WHAT IS NEEDED ▸ Beginning with the first line of the data below, set down each line exactly through the line that contains "elems. simpl. rewrite lookup_insert_eq. simpl.".

RECORD SET ▸
Lemma append_spec hp s fs f :
  wfSlice hp s -> holds hp s fs ->
  exists s' hp',
    append s f hp = Built s' hp' /\
    wfSlice hp' s' /\ holds hp' s' (fs ++ [f]) /\
    echos hp' = echos hp /\ routers hp' = routers hp /\
    (forall a, apart hp a s -> apart hp' a s' /\ arrays hp' !! a = arrays hp !! a).
Proof.
  intros [Hle Hwf] [Hel Hlen]. unfold append, sbind, sget.
  destruct (Nat.ltb_spec (len s) (cap s)) as [Hlt|Hge].
  - destruct Hwf as [[Hc _]|[a [Ha Hla]]]; [lia|].
    rewrite Ha. simpl. unfold smodify, sret.
    eexists _, _. split; [reflexivity|].
    unfold elems in Hel. rewrite Ha in Hel. simpl in Hel.
    repeat split; simpl.
    + lia.
    + right. exists (<[len s := Some f]> a). rewrite lookup_insert_eq.
      split; [reflexivity|]. now rewrite length_insert.
    + unfold elems. simpl. rewrite lookup_insert_eq. simpl.
      rewrite (take_S_r _ _ (Some f)) by (apply list_lookup_insert_eq; lia).
      rewrite take_insert_ge by lia. rewrite Hel, map_app. reflexivity.
    + rewrite length_app. simpl. lia.
    + destruct H as [[Hd|Hn] Hne]; [left|right; exact Hn].
      rewrite dom_insert_L. apply elem_of_union. now right.
    + apply H.
    + destruct H as [_ Hne]. now rewrite lookup_insert_ne by congruence.
  - unfold smodify, sret. simpl.
    destruct (freshLoc_fresh (dom (arrays hp))) as [Hfresh Hnil].
    set (p := freshLoc (dom (arrays hp))) in *.
    assert (Hlel : length (elems hp s) = len s)
      by (rewrite Hel, length_map; exact Hlen).
    eexists _, _. split; [reflexivity|].
    repeat split; simpl.
    + lia.
    + right. eexists. rewrite lookup_insert_eq. split; [reflexivity|].
      rewrite length_app. simpl. rewrite length_replicate, Hlel. lia.
    + unfold elems at 1. simpl. rewrite lookup_insert_eq. simpl.
      rewrite take_app_ge by lia. rewrite Hlel.
      replace (S (len s) - len s)%nat with 1%nat by lia. simpl. rewrite take_0.
      rewrite Hel, map_app. reflexivity.
    + rewrite length_app. simpl. lia.
    + destruct H as [[Hd|Hn] Hne]; [left|right; exact Hn].
      rewrite dom_insert_L. apply elem_of_union. now right.
    + destruct H as [[Hd|Hn] Hne]; [intros ->; contradiction | congruence].
    + destruct H as [[Hd|Hn] Hne]; rewrite lookup_insert_ne; try reflexivity.
      * intros ->. contradiction.
      * congruence.
Qed.
(** * Observation node and model serializer of the factor-analysis engine

    A shallow embedding of [biofam/core/nodes/Y_nodes.py] (class [Y_Node])
    and of [biofam/build_model/save_model.py] (class [saveModel]), with the
    properties of the masked ELBO term, of the observed counts, of the mask
    step and of the persisted layout.

    Conventions of the embedding.
    - Python floats are an abstract carrier [F] with the operations the two
      files apply to them ([FloatOps]); no algebraic law is assumed of them.
      Sums ([.sum()], [s.sum], the inner sums of [dot]) run over the entries
      in index order.
    - A 2-D numpy array is an [ndarray]: its [shape] and its rows.  The
      array operations are given entry by entry, as numpy defines them;
      combining arrays of different shapes is an error here (numpy's
      broadcasting of unequal shapes is not modelled).
    - A numpy mask is always a full boolean array ([nomask] is the array of
      [false]).
    - Python exceptions are values of [PyErr]; an [assert] raises
      [AssertionError].
    - A Python [dict] is an insertion-ordered association list ([dict]).
    - A Python [str] is a [string]; a character with a code below 128 is
      an ASCII character.
    - Objects that are shared by reference (expectation arrays, the
      training-options dictionary) live in a [heap] and are named by their
      location. *)

From Stdlib Require Import ZArith QArith Lia Sorted.
From stdpp Require Import base list strings.

(** ** Exceptions *)

Inductive PyErr : Type :=
  | AssertionError (msg : string)
  | KeyError (key : string)
  | AttributeError (attr : string)
  | TypeError
  | IndexError
  | ValueError
  | UnicodeEncodeError.     (* a ValueError by its class; raised by str to bytes *)

Definition res (A : Type) : Type := PyErr + A.

Definition ok {A} (x : A) : res A := inr x.
Definition raise {A} (e : PyErr) : res A := inl e.

Definition rbind {A B} (c : res A) (k : A → res B) : res B :=
  match c with
  | inl e => inl e
  | inr x => k x
  end.

Notation "'let?' x := c 'in' k" := (rbind c (λ x, k))
  (at level 10, x pattern, c at level 100, k at level 200).

Definition of_option {A} (e : PyErr) (o : option A) : res A :=
  match o with
  | Some x => ok x
  | None => raise e
  end.

(** ** Floating-point interface *)

Class FloatOps (F : Type) : Type := {
  zero : F;                 (* 0. *)
  half : F;                 (* 0.5 *)
  two : F;                  (* 2 and 2. *)
  nan : F;                  (* np.nan *)
  log_2pi : F;              (* s.log(2.*s.pi) *)
  default_fill : F;         (* numpy's default fill value of a float array *)
  add : F → F → F;
  sub : F → F → F;
  mul : F → F → F;
  neg : F → F;
  of_int : Z → F;           (* int to float in mixed arithmetic *)
  isfinite : F → bool;      (* np.isfinite *)
  feqb : F → F → bool;      (* == on floats *)
  parse_float : string → option F   (* float(s) of a string, if it parses *)
}.

Global Instance float_inhabited `{FloatOps F} : Inhabited F := populate zero.

Definition fsum `{FloatOps F} (l : list F) : F := foldl add zero l.
Definition square `{FloatOps F} (x : F) : F := mul x x.

(** ** Python dictionaries *)

(* keys in insertion order, each key once *)
Definition assoc (K V : Type) : Type := list (K * V).
Definition dict (V : Type) : Type := assoc string V.

Section assoc.
Context {K V : Type} `{EqDecision K}.

(* d.get(k) *)
Fixpoint dget (k : K) (d : assoc K V) : option V :=
  match d with
  | [] => None
  | (k', v) :: d' => if decide (k' = k) then Some v else dget k d'
  end.

(* d[k] = v : an existing key keeps its place, a new one goes last *)
Fixpoint dset (k : K) (v : V) (d : assoc K V) : assoc K V :=
  match d with
  | [] => [(k, v)]
  | (k', v') :: d' =>
      if decide (k' = k) then (k, v) :: d' else (k', v') :: dset k v d'
  end.

(* the dictionary without key k *)
Fixpoint ddel (k : K) (d : assoc K V) : assoc K V :=
  match d with
  | [] => []
  | (k', v') :: d' => if decide (k' = k) then d' else (k', v') :: ddel k d'
  end.

(* k in d *)
Definition dmem (k : K) (d : assoc K V) : bool :=
  match dget k d with
  | Some _ => true
  | None => false
  end.

Definition dkeys (d : assoc K V) : list K := map fst d.
Definition dvalues (d : assoc K V) : list V := map snd d.
End assoc.

(* d[k] as an expression *)
Definition dsub {V} (k : string) (d : dict V) : res V :=
  of_option (KeyError k) (dget k d).

(** ** Two-dimensional arrays *)

Record ndarray (A : Type) : Type := NdArray {
  shape : nat * nat;
  data : list (list A)
}.
Arguments NdArray {A} _ _.
Arguments shape {A} _.
Arguments data {A} _.

Definition wf {A} (a : ndarray A) : Prop :=
  length (data a) = (shape a).1 ∧ Forall (λ r, length r = (shape a).2) (data a).

Definition get {A} `{Inhabited A} (a : ndarray A) (i j : nat) : A :=
  default inhabitant (data a !! i ≫= (.!! j)).

Definition tabulate {A} (n d : nat) (f : nat → nat → A) : ndarray A :=
  NdArray (n, d) ((λ i, f i <$> seq 0 d) <$> seq 0 n).

Section arrays.
Context {A : Type} `{Inhabited A}.

(* a.T *)
Definition transpose (a : ndarray A) : ndarray A :=
  tabulate (shape a).2 (shape a).1 (λ i j, get a j i).

(* a[ix, :] for a list of row indices *)
Definition take_rows (ix : list nat) (a : ndarray A) : res (ndarray A) :=
  if forallb (λ i, bool_decide (i < (shape a).1)) ix
  then ok (NdArray (length ix, (shape a).2)
                   ((λ i, (λ j, get a i j) <$> seq 0 (shape a).2) <$> ix))
  else raise IndexError.

(* a[m] = v for a boolean array m *)
Definition setmask (a : ndarray A) (m : ndarray bool) (v : A) : res (ndarray A) :=
  if decide (shape a = shape m)
  then ok (tabulate (shape a).1 (shape a).2
                    (λ i j, if get m i j then v else get a i j))
  else raise IndexError.
End arrays.

(* a unary ufunc *)
Definition amap {A B} `{Inhabited A} (f : A → B) (a : ndarray A) : ndarray B :=
  tabulate (shape a).1 (shape a).2 (λ i j, f (get a i j)).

WORKED SOLUTION ▸
Lemma append_spec hp s fs f :
  wfSlice hp s -> holds hp s fs ->
  exists s' hp',
    append s f hp = Built s' hp' /\
    wfSlice hp' s' /\ holds hp' s' (fs ++ [f]) /\
    echos hp' = echos hp /\ routers hp' = routers hp /\
    (forall a, apart hp a s -> apart hp' a s' /\ arrays hp' !! a = arrays hp !! a).
Proof.
  intros [Hle Hwf] [Hel Hlen]. unfold append, sbind, sget.
  destruct (Nat.ltb_spec (len s) (cap s)) as [Hlt|Hge].
  - destruct Hwf as [[Hc _]|[a [Ha Hla]]]; [lia|].
    rewrite Ha. simpl. unfold smodify, sret.
    eexists _, _. split; [reflexivity|].
    unfold elems in Hel. rewrite Ha in Hel. simpl in Hel.
    repeat split; simpl.
    + lia.
    + right. exists (<[len s := Some f]> a). rewrite lookup_insert_eq.
      split; [reflexivity|]. now rewrite length_insert.
    + unfold elems. simpl. rewrite lookup_insert_eq. simpl.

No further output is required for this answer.